I hadn’t eaten breakfast, so despite my doubts I raised the toasted bread to my lips, inhaling the scent of banana. I held the sandwich poised there and looked at Arwen over the top of it. Was this a trick? Mayonnaise and peanut butter were an unholy union. I nibbled cautiously. The taste did not immediately repel. I took a larger bite and chewed. “Huh,” I said, after swallowing.
“I know,” she said.
“I didn’t say it was good. The textures are . . . interesting.” I kept eating.
“The mayonnaise, right?” Arwen said, between bites of her own. “It’s like the secret sauce at Jack in the Box.”
“It is like that. Exactly.”
“It adds just a touch of sourness,” she went on, covering her mouth with one hand. “A hint of it at the back of your tongue to balance the sweetness. Plus, it makes the peanut butter creamier.”
“How have I gone through this life without fully understanding the wonders of mayonnaise?”
Arwen smiled and took a drink of her milk. “You don’t have to eat the rest,” she said.
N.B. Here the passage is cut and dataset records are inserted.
(** * TimeSeriesAnalyzer: a shallow embedding of [analyzer_modules.py]

    The analyzer keeps one series of observations ([data]) and the moving
    average that its constructor computed from it ([moving_avg_data]); its
    methods are queries over the two.  Values are pandas [float64] cells;
    they are rendered here as [option Q]: [None] is NaN (a missing cell) and
    [Some q] a number.  The methods compute with exact rational arithmetic;
    [Float64] gives the rounding of binary64 and [Aggregations] the running
    mean of pandas in it, and the statements about computed numbers say
    where the exact and the rounded computation return the same number.
    A [Series] carries its index explicitly, one label per row. *)

From Stdlib Require Import ZArith QArith Qminmax Qpower Qround Qabs.
From Stdlib Require Import List String Lia Sorted Lqa.
From stdpp Require Import base option list gmap strings.

Local Open Scope Z_scope.

(** ** Python values, exceptions and results *)

(** The values a caller can pass for [window_size] or [lags]. *)
Inductive pyval : Type :=
| PyNone
| PyBool (b : bool)
| PyInt (z : Z)
| PyFloat (q : Q)
| PyStr (s : string).

(** [ValueError] as raised by the decorator (the argument it names), the
    [ValueError] of pandas and Python's [TypeError]. *)
Inductive exn : Type :=
| InvalidArgument (param : string)
| PandasValueError (msg : string)
| TypeError (msg : string).

Inductive result (A : Type) : Type :=
| Ok (a : A)
| Raise (e : exn).
Arguments Ok {A} a.
Arguments Raise {A} e.

(** ** Cells and series *)

Definition label := Z.
Definition cell := option Q.
Definition nan : cell := None.

Abbreviation Series := (list (label * cell)).

Definition index (s : Series) : list label := s.*1.
Definition values (s : Series) : list cell := s.*2.
Definition len (s : Series) : Z := Z.of_nat (length s).

Definition isnull (c : cell) : bool :=
  match c with None => true | Some _ => false end.
Definition notnull (c : cell) : bool := negb (isnull c).

(** Comparisons and arithmetic of cells: NaN compares false with everything
    and propagates through arithmetic. *)
Definition Qlt_bool (x y : Q) : bool :=
  (Qnum x * QDen y <? Qnum y * QDen x)%Z.

Definition cell_lt (a b : cell) : bool :=
  match a, b with
  | Some x, Some y => Qlt_bool x y
  | _, _ => false
  end.
Definition cell_gt (a b : cell) : bool := cell_lt b a.

Definition cell_sub (a b : cell) : cell :=
  match a, b with
  | Some x, Some y => Some (x - y)%Q
  | _, _ => None
  end.

(** [x / y] of numpy: [0 / 0] is NaN. *)
Definition cell_div (a b : cell) : cell :=
  match a, b with
  | Some x, Some y => if Qeq_bool y 0 then None else Some (x / y)%Q
  | _, _ => None
  end.

Definition Qsum (l : list Q) : Q := fold_right Qplus 0%Q l.

(** ** Python sequences *)

Module Py.

(** [l[:k]] for any integer [k]: a negative [k] counts from the end. *)
Definition slice_to {A} (k : Z) (l : list A) : list A :=
  if k <? 0 then take (Z.to_nat (Z.of_nat (length l) + k)) l
  else take (Z.to_nat k) l.

(** [l[1:]]. *)
Definition slice_from1 {A} (l : list A) : list A := drop 1 l.

(** [[x] * k]: empty for [k <= 0]. *)
Definition times {A} (x : A) (k : Z) : list A := replicate (Z.to_nat k) x.
(** The integer [k]-th root of [x], bit by bit from bit [bits] down. *)
Fixpoint root_go (k x : N) (bits : nat) (r : N) : N :=
  match bits with
  | O => r
  | S b =>
      let r' := N.lor r (N.shiftl 1 (N.of_nat b)) in
      root_go k x b (if r' ^ k <=? x then r' else r)
  end.

Definition frac32 (k p : N) : N :=
  N.land (root_go k (N.shiftl p (32 * k)) 40 0) MASK.

Definition K : list N := Eval vm_compute in frac32 3 <$> take 64 PRIMES.

Definition H0 : list N := Eval vm_compute in frac32 2 <$> take 8 PRIMES.

(** The [n] low bytes of [x], most significant first. *)
Fixpoint be_bytes (n : nat) (x : N) : list N :=
  match n with
  | O => []
  | S n' => N.land (N.shiftr x (8 * N.of_nat n')) 0xFF :: be_bytes n' x
  end.

(** The message with its padding: a [1] bit, zeros, and the length in
    bits on 64 bits, to a multiple of 64 bytes. *)
Definition pad (msg : list N) : list N :=
  let len := length msg in
  let zeros := ((64 - (len + 9) `mod` 64) `mod` 64)%nat in
  msg ++ [0x80] ++ replicate zeros 0 ++ be_bytes 8 (8 * N.of_nat len).

(** [l] cut into runs of [n] items; [k] items are missing from [cur]. *)
Fixpoint chunks_go {A} (n k : nat) (cur : list A) (l : list A)
  : list (list A) :=
  match l with
  | [] => if truthy cur then [reverse cur] else []
  | x :: l' =>
      match k with
      | S O | O => reverse (x :: cur) :: chunks_go n n [] l'
      | S k' => chunks_go n k' (x :: cur) l'
      end
  end.
Definition chunks {A} (n : nat) (l : list A) : list (list A) :=
  chunks_go n n [] l.

Definition word_of (bs : list N) : N :=
  foldl (λ acc b, N.lor (N.shiftl acc 8) b) 0 bs.

(** The message schedule, [n] words further. *)
Fixpoint schedule (n : nat) (w : list N) : list N :=
  match n with
  | O => w
  | S n' =>
      let t := length w in
      let at_ (i : nat) := nth (t - i) w 0 in
      schedule n'
        (w ++ [add32 (add32 (ssig1 (at_ 2%nat)) (at_ 7%nat))
                     (add32 (ssig0 (at_ 15%nat)) (at_ 16%nat))])
  end.
Lemma growth_block_last (start : nat) (rate : string) (n y j : nat) :
  (y <= years)%nat -> (j < n)%nat ->
  Spec.last_write (ExportCsv.growth_block start rate n years) (start + y) (j + 1)
  = Some (snd (ExportCsv.growth_cell start rate y (j + 2))).
Proof.
  intros Hy Hj. unfold ExportCsv.growth_block.
  rewrite (@last_write_flat_map_key _ (fun y => y) _ _ y).
  - unfold ExportCsv.growth_row.
    change (?h :: map ?g ?l) with ([h] ++ map g l).
    rewrite last_write_app, map_as_flat_map.
    rewrite (@last_write_flat_map_key _ (fun i => i) _ _ (j + 2)%nat).
    + cbn [Spec.last_write].
      destruct (growth_cell_shape start rate y (j + 2)) as (Hr & Hc).
      unfold Spec.row_index, Spec.column in Hr, Hc.
      destruct (ExportCsv.growth_cell start rate y (j + 2)) as [[r0 c0] v0].
      cbn [fst snd Spec.targets] in *. subst r0 c0.
      replace (j + 2 - 1)%nat with (j + 1)%nat by lia.
      rewrite !Nat.eqb_refl. reflexivity.
    + apply in_seq. lia.
    + rewrite map_id. apply seq_NoDup.
    + intros idx Hidx Hne. apply in_seq in Hidx. apply last_write_none.
      intros w [<-|[]]. right.
      destruct (growth_cell_shape start rate y idx) as (_ & ->). lia.
  - apply in_seq. lia.
  - rewrite map_id. apply seq_NoDup.
  - intros y' Hy' Hne. apply last_write_none. intros w Hw.
    apply growth_row_shape in Hw. left. lia.
Qed.

Lemma growth_label_last (start : nat) (rate : string) (n y : nat) :
  (y <= years)%nat ->
  Spec.last_write (ExportCsv.growth_block start rate n years) (start + y) 0
  = Some (str_of_nat y).
Proof.
  intros Hy. unfold ExportCsv.growth_block.
  rewrite (@last_write_flat_map_key _ (fun y => y) _ _ y).
  - unfold ExportCsv.growth_row.
    change (?h :: map ?g ?l) with ([h] ++ map g l).
    rewrite last_write_app, last_write_none.
    + cbn [Spec.last_write Spec.targets snd]. rewrite Nat.eqb_refl. reflexivity.
    + intros w Hw. apply in_map_iff in Hw. destruct Hw as (idx & <- & Hidx).
      apply in_seq in Hidx. right.
      destruct (growth_cell_shape start rate y idx) as (_ & ->). lia.
  - apply in_seq. lia.
  - rewrite map_id. apply seq_NoDup.
  - intros y' Hy' Hne. apply last_write_none. intros w Hw.
    apply growth_row_shape in Hw. left. lia.
Qed.

Lemma rate_cells_last (j : nat) (row : dict) :
  nth_error etfs j = Some row ->
  Spec.last_write (flat_map (ExportCsv.rate_cells E) (ExportCsv.enumerate 2 etfs)) 8 (j + 1)
  = Some (String "=" (ExportCsv.fmt_number
                        (Some (ExportCsv.number_or_zero row "CAGR (%)" / 100)%R) 10))
  /\ Spec.last_write (flat_map (ExportCsv.rate_cells E) (ExportCsv.enumerate 2 etfs)) 9 (j + 1)
     = Some (String "=" (ExportCsv.fmt_number
                           (Some (ExportCsv.number_or_zero row "TER (%)" / 100)%R) 10)).
Proof.
  intro Hrow.
  assert (Hkey : forall r,
    Spec.last_write (flat_map (ExportCsv.rate_cells E) (ExportCsv.enumerate 2 etfs)) r (j + 1)
    = Spec.last_write (ExportCsv.rate_cells E ((2 + j)%nat, row)) r (j + 1)).
  { intro r. apply (@last_write_flat_map_key _ fst).
    - apply enumerate_nth, Hrow.
    - rewrite enumerate_keys. apply seq_NoDup.
    - intros [idx row'] Hin Hne. apply enumerate_in in Hin. destruct Hin as (Hidx & _).
      cbn [fst] in Hne. apply last_write_none. intros w Hw. right.
      unfold ExportCsv.rate_cells in Hw. cbn [In] in Hw.
      repeat (destruct Hw as [<-|Hw]; [unfold Spec.column; cbn [fst snd]; lia|]).
      destruct Hw. }
  rewrite !Hkey. unfold ExportCsv.rate_cells.
  replace (2 + j - 1)%nat with (j + 1)%nat by lia.
  cbn [Spec.last_write Spec.targets snd Nat.eqb andb].
  rewrite !Nat.eqb_refl. split; reflexivity.
Qed.

End ProjectionSheet.

Section GrowthBlocks.

Import Py.

Variable E : ExportCsv.helpers.
Variable etfs : list dict.
Variable years : nat.
Variables capital_initial inflation dca_mensuel : R.

Local Abbreviation N := (List.length etfs).
Local Abbreviation writes :=
  (ExportCsv.projection_writes E etfs years capital_initial inflation dca_mensuel).
Local Abbreviation summary :=
  ([(ExportCsv.summary_header years, 0, "ISIN");
    (ExportCsv.summary_header years, 1, "Nom ETF");
    (ExportCsv.summary_header years, 2, "Capital final net reel");
    (ExportCsv.summary_header years, 3, "Capital final sans frais");
    (ExportCsv.summary_header years, 4, "Manque a gagner");
    (ExportCsv.summary_header years, 5, "Manque a gagner %")]%string%nat
   ++ flat_map (ExportCsv.summary_cells E (ExportCsv.summary_header years)
                  (ExportCsv.net_final_row years) (ExportCsv.no_cost_final_row years))
               (ExportCsv.enumerate 1 etfs)).
Local Abbreviation no_cost :=
  ([(ExportCsv.no_cost_header years, O, "Annee (sans frais)"%string)]
   ++ map (ExportCsv.isin_cell E (ExportCsv.no_cost_header years)) (ExportCsv.enumerate 2 etfs)
   ++ ExportCsv.growth_block (ExportCsv.no_cost_start years) "9" N years
   ++ summary).
Local Abbreviation growth :=
  ([(ExportCsv.projection_header, O, "Annee"%string)]
   ++ map (ExportCsv.isin_cell E ExportCsv.projection_header) (ExportCsv.enumerate 2 etfs)
   ++ ExportCsv.growth_block ExportCsv.start_data_row "11" N years
   ++ no_cost).

Ltac unfold_rows :=
  unfold ExportCsv.summary_header, ExportCsv.no_cost_final_row, ExportCsv.no_cost_start,
    ExportCsv.no_cost_header, ExportCsv.net_final_row, ExportCsv.start_data_row,
    ExportCsv.projection_header in *.

Lemma summary_rows (w : ExportCsv.write) :
  In w summary -> (20 + 2 * years <= Spec.row_index w)%nat.
Proof.
  rewrite in_app_iff. intros [H|H].
  - cbn [In] in H. unfold_rows.
    repeat (destruct H as [<-|H]; [cbv [Spec.row_index fst]; lia|]). destruct H.
  - apply summary_shape in H. unfold_rows. lia.
Qed.

Lemma no_cost_rows (w : ExportCsv.write) :
  In w no_cost -> (16 + years <= Spec.row_index w)%nat.
Proof.
  rewrite !in_app_iff. intros [H|[H|[H|H]]].
  - destruct H as [<-|[]]. unfold_rows. cbv [Spec.row_index fst]. lia.
  - apply isin_shape in H. unfold_rows. lia.
  - apply growth_shape in H. unfold_rows. lia.
  - assert (H' : In w summary) by (rewrite in_app_iff; exact H).
    apply summary_rows in H'. lia.
Qed.

Lemma growth_rows (w : ExportCsv.write) :
  In w growth -> (12 <= Spec.row_index w)%nat.
Proof.
  rewrite !in_app_iff. intros [H|[H|[H|H]]].
  - destruct H as [<-|[]]. unfold_rows. cbv [Spec.row_index fst]. lia.
  - apply isin_shape in H. unfold_rows. lia.
  - apply growth_shape in H. unfold_rows. lia.
  - assert (H' : In w no_cost) by (rewrite !in_app_iff; exact H).
    apply no_cost_rows in H'. lia.
Qed.

Lemma fee_adjusted_last (y j : nat) :
  (y <= years)%nat -> (j < N)%nat ->
  Spec.last_write writes (ExportCsv.start_data_row + y) (j + 1)
  = Some (snd (ExportCsv.growth_cell ExportCsv.start_data_row "11" y (j + 2))).
Proof.
  intros Hy Hj. unfold ExportCsv.projection_writes.
  do 4 apply last_write_skip.
  rewrite last_write_app, last_write_none.
  - apply growth_block_last; assumption.
  - intros w Hw. apply no_cost_rows in Hw. left. unfold_rows. lia.
Qed.

Lemma fee_free_last (y j : nat) :
  (y <= years)%nat -> (j < N)%nat ->
  Spec.last_write writes (ExportCsv.no_cost_start years + y) (j + 1)
  = Some (snd (ExportCsv.growth_cell (ExportCsv.no_cost_start years) "9" y (j + 2))).
Proof.
  intros Hy Hj. unfold ExportCsv.projection_writes.
  do 7 apply last_write_skip.
  rewrite last_write_app, last_write_none.
  - apply growth_block_last; assumption.
  - intros w Hw. apply summary_rows in Hw. left. unfold_rows. lia.
Qed.
Lemma ids_stable_distinct_when_fresh_witness :
  let acts :=
    [AddAccount (lit "0.k3x9p2") (lit "Checking") 100%float;
     AddAccount (lit "0.m4n5b6") (lit "Savings") 5%float;
     AddCategory (lit "0.c7r2m1") (lit "Groceries");
     AddTransaction (lit "0.t5w8q4") (lit "2024-05-01T10:00:00.000Z")
       (TxForm.mk (lit "_k3x9p2") (lit "_c7r2m1") (-20) (lit "milk"))] in
  fresh_run parseFloat_number empty_snapshot acts
  /\ unique_ids (run parseFloat_number acts empty_snapshot).
Proof.
intros acts.
assert (F : fresh_run parseFloat_number empty_snapshot acts).
{ simpl. repeat split; auto. intros _ [E|[]]. discriminate E. }
split; [exact F|].
apply (ids_stable_distinct_when_fresh float parseFloat_number acts
         empty_snapshot); [exact F|].
repeat split; constructor.
Defined.

(** C9 as stated fails: [genId()] keeps no record of the ids it gave out,
    and when [Math.random()] repeats a value two accounts share an id. *)
Lemma ids_distinct_counterexample :
  ~ NoDup
      (map Account.id
         (accounts
            (run parseFloat_number
               [AddAccount (lit "0.k3x9p2") (lit "Checking") 100%float;
                AddAccount (lit "0.k3x9p2") (lit "Savings") 5%float]
               empty_snapshot))).
Proof.
intros H. vm_compute in H. inversion H as [|? ? N _]; subst.
apply N. left. reflexivity.
Qed.

(* ================================================================= *)
(** ** Saving, loading and importing *)

Lemma getItem_setItem (ls : storage) (key : jsstring) (value : text) :
  getItem (setItem ls key value) key = Some value.
Proof. unfold setItem. simpl. now rewrite streq_refl. Qed.

Lemma forallb_map_ext {A B} (f : B -> bool) (g : A -> B) (h : A -> bool)
  (l : list A) :
  (forall x, f (g x) = h x) -> forallb f (map g l) = forallb h l.
Proof.
intros E. induction l as [|x l IH]; simpl; [reflexivity|].
now rewrite E, IH.
Qed.

Lemma account_exact (a : Account.t) :
  json_exact (js_of_account a) = num_exact (Account.balance a).
Proof.
unfold js_of_account. cbn [json_exact map fst snd forallb].
change (keys_distinct _) with true. cbn [andb]. apply andb_true_r.
Qed.

Lemma category_exact (c : Category.t) :
  json_exact (js_of_category c) = num_exact (Category.budgeted c).
Proof.
unfold js_of_category. cbn [json_exact map fst snd forallb].
change (keys_distinct _) with true. cbn [andb]. apply andb_true_r.
Qed.

Lemma transaction_exact (t : Transaction.t) :
  json_exact (js_of_transaction t) = num_exact (Transaction.amount t).
Proof.
unfold js_of_transaction. cbn [json_exact map fst snd forallb].
change (keys_distinct _) with true. cbn [andb]. now rewrite !andb_true_r.
Qed.

Lemma snapshot_json_exact (d : snapshot) :
  snapshot_exact d = true -> json_exact (js_of_snapshot d) = true.
Proof.
unfold snapshot_exact. intros H.
apply andb_true_iff in H as [H Ht]. apply andb_true_iff in H as [Ha Hc].
unfold js_of_snapshot. cbn [json_exact map fst snd forallb].
change (keys_distinct _) with true. cbn [andb].
rewrite (forallb_map_ext _ _ _ _ account_exact), Ha.
rewrite (forallb_map_ext _ _ _ _ category_exact), Hc.
rewrite (forallb_map_ext _ _ _ _ transaction_exact), Ht.
reflexivity.
Qed.

Lemma stringify_nonempty (v : jsval) : JSON_stringify v <> [].
Proof.
destruct (stringify_head v) as (t & r & E & _). rewrite E. discriminate.
Qed.

Lemma loadData_saveData (v : jsval) (ls : storage) :
  json_exact v = true -> loadData (saveData v ls) = v.
Proof.
intros H. unfold loadData, saveData. rewrite getItem_setItem.
destruct (JSON_stringify v) as [|t r] eqn:E.
- now apply stringify_nonempty in E.
- rewrite <- E. now rewrite (JSON_parse_stringify v H).
Qed.
Definition generalLayers : list Layer :=
  [dense (Some 5%nat) 16 relu; dropout 200; dense None 8 relu; dense None 1 linear].
Definition generalCompile : CompileArgs :=
  {| adamPermille := 10; loss := "meanSquaredError"; metrics := ["mse"%string] |}.
Definition generalFit : FitArgs :=
  {| epochs := 150; batchSize := 32; validationSplitPermille := 200;
     shuffle := Some true |}.

Definition categoryLayers : list Layer :=
  [dense (Some 5%nat) 12 relu; dense None 6 relu; dense None 1 linear].
Definition categoryCompile : CompileArgs :=
  {| adamPermille := 10; loss := "meanSquaredError"; metrics := [] |}.
Definition categoryFit : FitArgs :=
  {| epochs := 100; batchSize := 16; validationSplitPermille := 200;
     shuffle := None |}.

Section Model.
Context `{N : Number}.

(** [interface WastePredictionInput] *)
Record WastePredictionInput := {
  dayOfWeek : num;
  temperature : num;
  humidity : num;
  stockLevel : num;
  previousDayWaste : num;
  category : option string
}.

(** The value [predict] returns. *)
Record PredictionResult := {
  nnPrediction : num;
  mlrPrediction : num;
  categoryPrediction : option num;
  confidence : num
}.

(** The feature row built from an observation, in the order the code lists
    the fields. *)
Definition featureRow (data : WastePredictionInput) : list num :=
  [dayOfWeek data; temperature data; humidity data; stockLevel data;
   previousDayWaste data].

(** Rows of numbers as the array of arrays handed to [tf.tensor2d], whose
    entries may be [undefined] at run time. *)
Definition rows (X : list (list num)) : list (list (option num)) :=
  List.map (List.map Some) X.

(** The two numeric libraries, [@tensorflow/tfjs] and
    [ml-regression-multivariate-linear], as far as the class calls them.
    A call that can throw returns a [result], the exception being an error
    object of the library's choice; [tf_fit] trains the network
    it is given in place, so it returns the network as it stands when the
    call ends together with the error it threw, if any.  Prediction reads
    the components without changing them. *)
Record Library := {
  Sequential : Type;
  MLR : Type;
  Tensor : Type;
  tf_sequential : list Layer -> Sequential;
  tf_compile : Sequential -> CompileArgs -> Sequential;
  tf_tensor2d : list (list (option num)) -> result JsError Tensor;
  tf_fit : Sequential -> Tensor -> Tensor -> FitArgs ->
           Sequential * option JsError;
  (* model.predict(tf.tensor2d([x])).dataSync()[0] *)
  tf_predict : Sequential -> list num -> num;
  (* new MLR(X, y) *)
  mlr_new : list (list num) -> list (list num) -> result JsError MLR;
  (* mlr.predict([x]), unwrapped to its single number *)
  mlr_predict : MLR -> list num -> num
}.

Context {L : Library}.


(** The private fields of an instance. *)
Record State := {
  model : option (Sequential L);
  mlr : option (MLR L);
  categoryModels : gmap string (Sequential L)
}.

(** [new WastePredictionModel()] *)
Definition initial : State :=
  {| model := None; mlr := None; categoryModels := ∅ |}.

Definition set_model (v : option (Sequential L)) (st : State) : State :=
  {| model := v; mlr := mlr st; categoryModels := categoryModels st |}.
Definition set_mlr (v : option (MLR L)) (st : State) : State :=
  {| model := model st; mlr := v; categoryModels := categoryModels st |}.
(** [this.categoryModels.set(category, net)] *)
Definition set_category (c : string) (net : Sequential L) (st : State) : State :=
  {| model := model st; mlr := mlr st;
     categoryModels := <[c := net]> (categoryModels st) |}.

(** Methods run in a state-and-exception monad over the instance. *)
Definition M (A : Type) : Type := State -> result Exn A * State.

Definition ret {A} (a : A) : M A := fun st => (Ok a, st).
Definition throw {A} (e : Exn) : M A := fun st => (Throw e, st).
Definition bind {A B} (m : M A) (k : A -> M B) : M B :=
  fun st => match m st with
            | (Ok a, st') => k a st'
            | (Throw e, st') => (Throw e, st')
            end.
Definition get : M State := fun st => (Ok st, st).
Definition modify (f : State -> State) : M unit := fun st => (Ok tt, f st).
(** A library call: its exception, if any, propagates. *)
Definition call {A} (r : result JsError A) : M A :=
  match r with
  | Ok a => ret a
  | Throw e => throw e
  end.

Notation "'let!' x := m 'in' k" := (bind m (fun x => k))
  (at level 10, x name, m at level 100, k at level 200).
Notation "'run' m ; k" := (bind m (fun _ => k))
  (at level 10, m at level 100, k at level 200).

(** [for (const x of xs) { body(x) }]: stops at the first exception. *)
Fixpoint forEach {A} (xs : list A) (body : A -> M unit) : M unit :=
  match xs with
  | [] => ret tt
  | x :: rest => run body x; forEach rest body
  end.

Definition train (historicalData : list WastePredictionInput)
           (wasteAmounts : list num) : M unit :=
  let X := List.map featureRow historicalData in
  let y := List.map (fun amount => [amount]) wasteAmounts in
  let! lin := call (mlr_new L X y) in
  run modify (set_mlr (Some lin));
  let net := tf_compile L (tf_sequential L generalLayers) generalCompile in
  run modify (set_model (Some net));
  let! xs := call (tf_tensor2d L (rows X)) in
  let! ys := call (tf_tensor2d L (rows y)) in
  (* await this.model.fit(xs, ys, ...) trains this.model in place *)
  let '(fitted, failure) := tf_fit L net xs ys generalFit in
  run modify (set_model (Some fitted));
  match failure with
  | Some e => throw e
  | None => ret tt
  end.

(** [wasteAmounts] is typed [number[]], but [updateModel] fills it by
    indexing, so an entry can be [undefined]. *)
Definition trainCategoryModel (category : string)
           (data : list WastePredictionInput)
           (wasteAmounts : list (option num)) : M unit :=
  let net := tf_compile L (tf_sequential L categoryLayers) categoryCompile in
  let X := List.map featureRow data in
  let! xs := call (tf_tensor2d L (rows X)) in
  let! ys := call (tf_tensor2d L (List.map (fun v => [v]) wasteAmounts)) in
  let '(fitted, failure) := tf_fit L net xs ys categoryFit in
  match failure with
  | Some e => throw e
  | None => modify (set_category category fitted)
  end.

(** Lines 129-134 of the class: mean, population variance and confidence
    of the available predictions. *)
Definition mean (predictions : list num) : num :=
  (fold_left (fun a b => a + b) predictions (nofZ 0)
   / nofZ (Z.of_nat (length predictions)))%js.

Definition variance (predictions : list num) : num :=
  let mean := mean predictions in
  (fold_left (fun a b => a + nsq (b - mean)) predictions (nofZ 0)
   / nofZ (Z.of_nat (length predictions)))%js.

Definition confidenceOf (predictions : list num) : num :=
  nmax (nofZ 0) (nofZ 100 - variance predictions * nofZ 10)%js.

Definition predict (input : WastePredictionInput) : M PredictionResult :=
  let! st := get in
  match model st, mlr st with
  | Some net, Some lin =>
      let inputArray := featureRow input in
      let nnResult := tf_predict L net inputArray in
      let mlrResult := mlr_predict L lin inputArray in
      let categoryResult :=
        match category input with
        | Some c =>
            if truthy (Some c) then
              match categoryModels st !! c with
              | Some categoryModel => Some (tf_predict L categoryModel inputArray)
              | None => None
              end
            else None
        | None => None
        end in
      let predictions :=
        [nnResult; mlrResult] ++
        match categoryResult with Some r => [r] | None => [] end in
      ret {| nnPrediction := nnResult;
             mlrPrediction := mlrResult;
             categoryPrediction := categoryResult;
             confidence := confidenceOf predictions |}
  | _, _ => throw (Error "Model not trained")
  end.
“Here’s the thing,” I said. “I do like it. Before the world ends, more people need to know about the invention of this sandwich.”
We continued to eat in companionable quiet. I drew in a heavy breath. I could have told her about Noah, but there was something pressing on me even more. If Arwen was my sole remaining friend, I needed to be straight with her. So instead I told her what I’d seen a few days before, the stag and Kaiser giving chase and the cemetery at the edge of the world. “There was a grave there,” I finished, pausing before the words tumbled out. “With your name on it.”
“Ah,” she said, dabbing at her lips with a napkin. “That explains your strange comments when your friend visited. So, that would make me what, a ghost or a liar?”